▸ **Instructions to follow**:
Provide an exact copy of the lines from the beginning of the records through the line that includes "destruct (last pre)", and of no others.

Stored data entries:
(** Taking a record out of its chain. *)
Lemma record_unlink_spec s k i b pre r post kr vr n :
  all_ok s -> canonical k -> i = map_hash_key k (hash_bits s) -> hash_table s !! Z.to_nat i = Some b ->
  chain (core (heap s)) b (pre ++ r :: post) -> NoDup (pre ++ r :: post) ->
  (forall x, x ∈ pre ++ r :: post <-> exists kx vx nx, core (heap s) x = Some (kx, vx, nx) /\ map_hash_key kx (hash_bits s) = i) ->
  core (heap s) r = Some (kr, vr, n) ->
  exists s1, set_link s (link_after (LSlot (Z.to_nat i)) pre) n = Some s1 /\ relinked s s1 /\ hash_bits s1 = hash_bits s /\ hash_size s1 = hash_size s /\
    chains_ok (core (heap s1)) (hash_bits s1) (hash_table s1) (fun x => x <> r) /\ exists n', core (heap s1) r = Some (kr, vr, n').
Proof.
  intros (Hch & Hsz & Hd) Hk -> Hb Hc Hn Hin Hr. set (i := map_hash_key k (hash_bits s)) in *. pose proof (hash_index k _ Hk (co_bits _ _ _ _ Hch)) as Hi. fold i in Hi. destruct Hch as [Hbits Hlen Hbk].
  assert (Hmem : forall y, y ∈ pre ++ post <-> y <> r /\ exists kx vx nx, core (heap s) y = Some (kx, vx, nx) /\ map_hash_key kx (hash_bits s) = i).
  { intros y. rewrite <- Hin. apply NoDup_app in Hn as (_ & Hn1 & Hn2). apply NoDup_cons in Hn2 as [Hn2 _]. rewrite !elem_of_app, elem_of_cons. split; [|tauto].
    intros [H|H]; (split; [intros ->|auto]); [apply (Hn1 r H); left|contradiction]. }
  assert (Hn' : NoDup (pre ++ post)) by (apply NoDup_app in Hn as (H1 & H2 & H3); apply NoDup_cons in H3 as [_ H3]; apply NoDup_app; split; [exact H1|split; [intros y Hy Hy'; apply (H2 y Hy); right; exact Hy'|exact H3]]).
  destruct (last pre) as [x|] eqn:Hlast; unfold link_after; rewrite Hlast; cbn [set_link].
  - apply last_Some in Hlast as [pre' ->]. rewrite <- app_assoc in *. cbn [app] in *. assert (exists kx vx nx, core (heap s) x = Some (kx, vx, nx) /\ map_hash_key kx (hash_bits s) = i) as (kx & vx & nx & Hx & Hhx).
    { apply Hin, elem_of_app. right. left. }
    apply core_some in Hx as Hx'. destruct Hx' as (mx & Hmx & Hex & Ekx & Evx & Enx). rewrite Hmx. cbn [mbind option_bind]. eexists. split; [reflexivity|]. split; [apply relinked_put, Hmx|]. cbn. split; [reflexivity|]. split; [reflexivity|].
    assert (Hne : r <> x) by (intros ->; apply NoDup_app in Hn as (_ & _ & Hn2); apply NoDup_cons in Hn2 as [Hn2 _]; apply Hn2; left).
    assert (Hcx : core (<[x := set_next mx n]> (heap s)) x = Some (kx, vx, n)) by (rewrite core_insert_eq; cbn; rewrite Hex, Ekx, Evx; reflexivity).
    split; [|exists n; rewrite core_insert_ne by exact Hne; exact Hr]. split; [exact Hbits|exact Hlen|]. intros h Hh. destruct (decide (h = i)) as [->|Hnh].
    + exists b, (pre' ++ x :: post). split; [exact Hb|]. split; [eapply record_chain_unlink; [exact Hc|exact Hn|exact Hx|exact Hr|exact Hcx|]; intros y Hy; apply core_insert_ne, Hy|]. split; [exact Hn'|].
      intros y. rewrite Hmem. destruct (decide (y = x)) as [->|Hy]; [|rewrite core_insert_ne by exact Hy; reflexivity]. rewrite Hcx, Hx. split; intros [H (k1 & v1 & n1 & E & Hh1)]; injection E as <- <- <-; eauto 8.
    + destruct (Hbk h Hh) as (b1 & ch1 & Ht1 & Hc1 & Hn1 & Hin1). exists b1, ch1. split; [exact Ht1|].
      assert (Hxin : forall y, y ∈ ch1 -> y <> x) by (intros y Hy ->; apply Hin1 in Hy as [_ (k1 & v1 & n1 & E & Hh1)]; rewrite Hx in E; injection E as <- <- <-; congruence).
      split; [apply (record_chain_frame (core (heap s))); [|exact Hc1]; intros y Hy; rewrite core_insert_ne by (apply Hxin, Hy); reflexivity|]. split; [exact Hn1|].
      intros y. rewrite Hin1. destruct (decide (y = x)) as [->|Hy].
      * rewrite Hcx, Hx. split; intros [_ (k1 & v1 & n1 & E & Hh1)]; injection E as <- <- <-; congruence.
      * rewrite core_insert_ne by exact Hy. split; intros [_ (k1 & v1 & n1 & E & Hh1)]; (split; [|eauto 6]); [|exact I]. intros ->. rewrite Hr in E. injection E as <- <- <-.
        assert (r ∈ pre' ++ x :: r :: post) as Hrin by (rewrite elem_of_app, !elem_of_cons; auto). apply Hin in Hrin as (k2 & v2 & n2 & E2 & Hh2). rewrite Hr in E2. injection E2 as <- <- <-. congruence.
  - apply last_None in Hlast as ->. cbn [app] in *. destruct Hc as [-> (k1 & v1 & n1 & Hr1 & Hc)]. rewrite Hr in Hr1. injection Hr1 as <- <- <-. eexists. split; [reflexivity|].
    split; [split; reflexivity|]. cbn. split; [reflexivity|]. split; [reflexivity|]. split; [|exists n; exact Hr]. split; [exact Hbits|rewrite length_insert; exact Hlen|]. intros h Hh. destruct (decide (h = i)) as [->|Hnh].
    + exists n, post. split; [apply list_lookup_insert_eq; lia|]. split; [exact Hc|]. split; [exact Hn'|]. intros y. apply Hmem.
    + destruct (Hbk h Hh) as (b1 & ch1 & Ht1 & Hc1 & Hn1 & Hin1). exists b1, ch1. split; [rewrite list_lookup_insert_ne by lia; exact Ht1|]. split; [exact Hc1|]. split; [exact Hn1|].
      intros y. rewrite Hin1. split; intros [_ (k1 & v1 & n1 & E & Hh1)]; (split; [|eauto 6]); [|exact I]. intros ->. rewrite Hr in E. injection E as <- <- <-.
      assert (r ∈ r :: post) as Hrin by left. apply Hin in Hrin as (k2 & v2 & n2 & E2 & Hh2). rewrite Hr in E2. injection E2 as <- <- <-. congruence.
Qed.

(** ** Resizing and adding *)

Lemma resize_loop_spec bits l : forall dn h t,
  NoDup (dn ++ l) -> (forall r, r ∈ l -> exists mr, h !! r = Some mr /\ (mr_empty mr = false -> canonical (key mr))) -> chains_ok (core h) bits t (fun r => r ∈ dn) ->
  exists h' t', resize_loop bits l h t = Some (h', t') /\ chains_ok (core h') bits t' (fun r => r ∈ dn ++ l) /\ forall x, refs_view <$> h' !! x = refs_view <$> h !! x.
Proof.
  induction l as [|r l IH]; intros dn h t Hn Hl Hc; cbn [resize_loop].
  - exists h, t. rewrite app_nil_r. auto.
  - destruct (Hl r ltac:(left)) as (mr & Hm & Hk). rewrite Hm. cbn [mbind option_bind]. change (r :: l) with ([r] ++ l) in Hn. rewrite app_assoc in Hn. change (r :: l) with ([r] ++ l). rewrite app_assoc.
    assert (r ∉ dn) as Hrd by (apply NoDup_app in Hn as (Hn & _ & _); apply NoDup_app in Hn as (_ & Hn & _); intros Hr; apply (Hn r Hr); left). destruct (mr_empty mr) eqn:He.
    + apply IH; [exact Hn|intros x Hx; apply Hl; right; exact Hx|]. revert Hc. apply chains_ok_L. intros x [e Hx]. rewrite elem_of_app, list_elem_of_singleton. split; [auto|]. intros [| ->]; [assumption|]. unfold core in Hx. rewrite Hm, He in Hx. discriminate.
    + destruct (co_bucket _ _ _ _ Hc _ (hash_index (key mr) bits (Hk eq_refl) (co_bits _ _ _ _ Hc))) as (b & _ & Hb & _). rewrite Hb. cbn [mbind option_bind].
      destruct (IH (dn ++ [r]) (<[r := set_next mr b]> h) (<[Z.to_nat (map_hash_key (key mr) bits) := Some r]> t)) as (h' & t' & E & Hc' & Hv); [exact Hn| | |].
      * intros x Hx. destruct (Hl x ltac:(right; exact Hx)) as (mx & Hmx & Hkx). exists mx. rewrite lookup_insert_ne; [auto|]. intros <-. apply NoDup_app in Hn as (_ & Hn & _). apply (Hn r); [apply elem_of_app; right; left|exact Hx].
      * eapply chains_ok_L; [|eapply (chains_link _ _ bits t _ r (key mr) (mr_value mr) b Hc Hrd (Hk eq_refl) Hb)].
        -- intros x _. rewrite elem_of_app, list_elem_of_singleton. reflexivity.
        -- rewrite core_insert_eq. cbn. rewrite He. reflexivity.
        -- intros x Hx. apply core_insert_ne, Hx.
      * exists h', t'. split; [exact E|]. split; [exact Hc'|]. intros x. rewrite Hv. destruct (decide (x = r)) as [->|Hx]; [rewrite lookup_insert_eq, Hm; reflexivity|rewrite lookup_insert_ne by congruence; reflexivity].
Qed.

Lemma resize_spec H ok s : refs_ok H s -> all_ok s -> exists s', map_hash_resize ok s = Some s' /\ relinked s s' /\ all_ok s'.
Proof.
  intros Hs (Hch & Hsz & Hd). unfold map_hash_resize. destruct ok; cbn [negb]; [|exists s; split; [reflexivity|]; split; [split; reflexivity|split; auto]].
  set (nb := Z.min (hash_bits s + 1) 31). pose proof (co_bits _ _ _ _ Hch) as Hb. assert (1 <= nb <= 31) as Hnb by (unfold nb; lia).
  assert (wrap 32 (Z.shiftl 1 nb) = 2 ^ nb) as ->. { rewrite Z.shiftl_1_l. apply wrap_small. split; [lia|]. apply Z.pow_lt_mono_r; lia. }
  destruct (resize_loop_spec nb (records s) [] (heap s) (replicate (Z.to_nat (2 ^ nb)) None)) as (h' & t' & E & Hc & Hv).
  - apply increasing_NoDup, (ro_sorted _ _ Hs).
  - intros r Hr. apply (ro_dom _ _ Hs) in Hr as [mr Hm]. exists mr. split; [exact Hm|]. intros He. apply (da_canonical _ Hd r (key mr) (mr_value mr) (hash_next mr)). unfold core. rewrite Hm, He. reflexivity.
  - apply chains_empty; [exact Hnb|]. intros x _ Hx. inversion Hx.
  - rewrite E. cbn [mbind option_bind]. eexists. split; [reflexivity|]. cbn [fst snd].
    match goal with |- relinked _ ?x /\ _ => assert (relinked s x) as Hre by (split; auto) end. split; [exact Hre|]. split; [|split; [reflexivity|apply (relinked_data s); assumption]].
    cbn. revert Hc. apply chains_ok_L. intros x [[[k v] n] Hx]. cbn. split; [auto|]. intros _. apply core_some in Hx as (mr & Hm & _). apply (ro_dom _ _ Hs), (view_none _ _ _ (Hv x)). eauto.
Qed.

▸ **Answer box**:
(** Taking a record out of its chain. *)
Lemma record_unlink_spec s k i b pre r post kr vr n :
  all_ok s -> canonical k -> i = map_hash_key k (hash_bits s) -> hash_table s !! Z.to_nat i = Some b ->
  chain (core (heap s)) b (pre ++ r :: post) -> NoDup (pre ++ r :: post) ->
  (forall x, x ∈ pre ++ r :: post <-> exists kx vx nx, core (heap s) x = Some (kx, vx, nx) /\ map_hash_key kx (hash_bits s) = i) ->
  core (heap s) r = Some (kr, vr, n) ->
  exists s1, set_link s (link_after (LSlot (Z.to_nat i)) pre) n = Some s1 /\ relinked s s1 /\ hash_bits s1 = hash_bits s /\ hash_size s1 = hash_size s /\
    chains_ok (core (heap s1)) (hash_bits s1) (hash_table s1) (fun x => x <> r) /\ exists n', core (heap s1) r = Some (kr, vr, n').
Proof.
  intros (Hch & Hsz & Hd) Hk -> Hb Hc Hn Hin Hr. set (i := map_hash_key k (hash_bits s)) in *. pose proof (hash_index k _ Hk (co_bits _ _ _ _ Hch)) as Hi. fold i in Hi. destruct Hch as [Hbits Hlen Hbk].
  assert (Hmem : forall y, y ∈ pre ++ post <-> y <> r /\ exists kx vx nx, core (heap s) y = Some (kx, vx, nx) /\ map_hash_key kx (hash_bits s) = i).
  { intros y. rewrite <- Hin. apply NoDup_app in Hn as (_ & Hn1 & Hn2). apply NoDup_cons in Hn2 as [Hn2 _]. rewrite !elem_of_app, elem_of_cons. split; [|tauto].
    intros [H|H]; (split; [intros ->|auto]); [apply (Hn1 r H); left|contradiction]. }
  assert (Hn' : NoDup (pre ++ post)) by (apply NoDup_app in Hn as (H1 & H2 & H3); apply NoDup_cons in H3 as [_ H3]; apply NoDup_app; split; [exact H1|split; [intros y Hy Hy'; apply (H2 y Hy); right; exact Hy'|exact H3]]).
  destruct (last pre) as [x|] eqn:Hlast; unfold link_after; rewrite Hlast; cbn [set_link].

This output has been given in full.